### Data
= = = = =
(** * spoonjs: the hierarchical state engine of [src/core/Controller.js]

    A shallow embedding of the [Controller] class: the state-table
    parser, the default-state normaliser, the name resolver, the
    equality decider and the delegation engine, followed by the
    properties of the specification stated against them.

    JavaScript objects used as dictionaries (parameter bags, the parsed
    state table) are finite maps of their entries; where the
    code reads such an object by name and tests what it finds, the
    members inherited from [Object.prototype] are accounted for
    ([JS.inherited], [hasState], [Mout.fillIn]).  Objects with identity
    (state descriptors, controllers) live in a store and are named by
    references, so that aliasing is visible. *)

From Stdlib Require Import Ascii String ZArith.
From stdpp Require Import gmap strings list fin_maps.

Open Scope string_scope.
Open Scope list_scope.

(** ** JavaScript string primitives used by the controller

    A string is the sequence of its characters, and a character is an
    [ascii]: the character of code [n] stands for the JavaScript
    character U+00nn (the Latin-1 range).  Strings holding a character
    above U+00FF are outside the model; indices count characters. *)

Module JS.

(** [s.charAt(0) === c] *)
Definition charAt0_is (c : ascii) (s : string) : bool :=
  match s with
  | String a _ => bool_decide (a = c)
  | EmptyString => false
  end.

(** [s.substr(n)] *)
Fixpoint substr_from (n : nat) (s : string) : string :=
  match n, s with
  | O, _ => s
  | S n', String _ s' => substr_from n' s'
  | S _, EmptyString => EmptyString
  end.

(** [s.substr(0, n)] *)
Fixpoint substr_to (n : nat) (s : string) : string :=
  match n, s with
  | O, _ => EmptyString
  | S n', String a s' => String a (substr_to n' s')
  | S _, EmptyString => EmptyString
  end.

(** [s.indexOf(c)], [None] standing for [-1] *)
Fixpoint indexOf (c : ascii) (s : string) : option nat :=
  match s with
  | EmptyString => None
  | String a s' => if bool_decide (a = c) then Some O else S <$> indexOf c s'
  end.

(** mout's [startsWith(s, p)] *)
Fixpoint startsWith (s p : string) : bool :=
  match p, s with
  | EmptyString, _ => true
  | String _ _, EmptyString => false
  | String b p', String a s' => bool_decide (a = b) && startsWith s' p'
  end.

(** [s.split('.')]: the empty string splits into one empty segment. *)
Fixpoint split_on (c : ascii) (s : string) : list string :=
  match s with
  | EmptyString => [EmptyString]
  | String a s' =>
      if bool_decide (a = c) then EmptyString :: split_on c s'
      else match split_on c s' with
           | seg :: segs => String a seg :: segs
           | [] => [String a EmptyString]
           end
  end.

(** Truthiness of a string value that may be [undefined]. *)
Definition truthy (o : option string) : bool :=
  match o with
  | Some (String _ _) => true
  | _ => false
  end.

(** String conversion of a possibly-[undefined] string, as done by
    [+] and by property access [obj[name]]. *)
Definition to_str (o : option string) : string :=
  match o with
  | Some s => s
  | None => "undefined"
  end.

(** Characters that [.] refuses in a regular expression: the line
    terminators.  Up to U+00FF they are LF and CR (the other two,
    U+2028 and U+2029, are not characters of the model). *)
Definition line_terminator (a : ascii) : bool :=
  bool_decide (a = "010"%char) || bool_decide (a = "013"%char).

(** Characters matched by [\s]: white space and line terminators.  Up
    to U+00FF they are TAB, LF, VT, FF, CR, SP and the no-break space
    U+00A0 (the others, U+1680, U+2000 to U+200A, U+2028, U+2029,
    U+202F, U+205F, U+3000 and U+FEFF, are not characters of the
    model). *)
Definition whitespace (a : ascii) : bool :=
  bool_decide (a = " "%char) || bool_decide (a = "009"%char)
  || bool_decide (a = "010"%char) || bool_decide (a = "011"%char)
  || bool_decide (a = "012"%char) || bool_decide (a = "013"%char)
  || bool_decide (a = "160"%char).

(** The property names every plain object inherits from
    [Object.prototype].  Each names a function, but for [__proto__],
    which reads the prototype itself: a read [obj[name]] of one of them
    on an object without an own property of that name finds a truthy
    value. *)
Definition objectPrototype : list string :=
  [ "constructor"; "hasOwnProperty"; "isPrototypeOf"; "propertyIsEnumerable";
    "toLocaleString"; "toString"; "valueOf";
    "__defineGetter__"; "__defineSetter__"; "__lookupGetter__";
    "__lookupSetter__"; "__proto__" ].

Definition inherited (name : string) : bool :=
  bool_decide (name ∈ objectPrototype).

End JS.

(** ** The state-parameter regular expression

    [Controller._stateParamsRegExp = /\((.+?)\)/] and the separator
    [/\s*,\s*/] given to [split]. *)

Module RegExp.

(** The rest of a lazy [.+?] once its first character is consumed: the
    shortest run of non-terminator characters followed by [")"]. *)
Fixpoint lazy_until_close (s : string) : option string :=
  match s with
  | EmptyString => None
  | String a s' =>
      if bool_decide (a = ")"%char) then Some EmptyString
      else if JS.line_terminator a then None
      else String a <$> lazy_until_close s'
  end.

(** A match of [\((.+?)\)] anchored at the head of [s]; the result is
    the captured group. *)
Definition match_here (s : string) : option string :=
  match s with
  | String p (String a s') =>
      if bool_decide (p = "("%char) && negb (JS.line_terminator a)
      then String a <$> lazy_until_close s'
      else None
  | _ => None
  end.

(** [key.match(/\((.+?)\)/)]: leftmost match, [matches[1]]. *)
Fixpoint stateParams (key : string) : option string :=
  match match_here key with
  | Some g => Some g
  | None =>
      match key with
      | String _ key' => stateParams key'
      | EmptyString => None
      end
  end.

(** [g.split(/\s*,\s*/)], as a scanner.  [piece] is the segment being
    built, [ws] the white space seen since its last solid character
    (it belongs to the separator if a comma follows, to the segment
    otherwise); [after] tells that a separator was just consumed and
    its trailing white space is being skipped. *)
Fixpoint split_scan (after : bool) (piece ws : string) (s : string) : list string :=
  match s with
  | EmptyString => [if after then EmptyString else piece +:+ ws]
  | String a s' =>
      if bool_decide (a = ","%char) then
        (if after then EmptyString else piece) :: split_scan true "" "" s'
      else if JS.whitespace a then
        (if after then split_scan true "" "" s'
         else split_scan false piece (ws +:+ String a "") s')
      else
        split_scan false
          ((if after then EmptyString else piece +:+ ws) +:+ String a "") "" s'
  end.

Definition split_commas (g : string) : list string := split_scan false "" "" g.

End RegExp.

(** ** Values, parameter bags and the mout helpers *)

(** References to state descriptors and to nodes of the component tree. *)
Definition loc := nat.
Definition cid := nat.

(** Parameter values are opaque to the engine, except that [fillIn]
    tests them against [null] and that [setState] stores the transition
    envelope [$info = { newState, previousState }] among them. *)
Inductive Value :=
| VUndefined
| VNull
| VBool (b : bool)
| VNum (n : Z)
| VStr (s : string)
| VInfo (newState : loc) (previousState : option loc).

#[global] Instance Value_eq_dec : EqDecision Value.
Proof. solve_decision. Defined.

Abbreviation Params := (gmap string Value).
= = = = =
### What is expected
Select every line in the material above where the string "Import" occurs, and copy it.

### Solution for this task
From Stdlib Require Import Ascii String ZArith.
From stdpp Require Import gmap strings list fin_maps.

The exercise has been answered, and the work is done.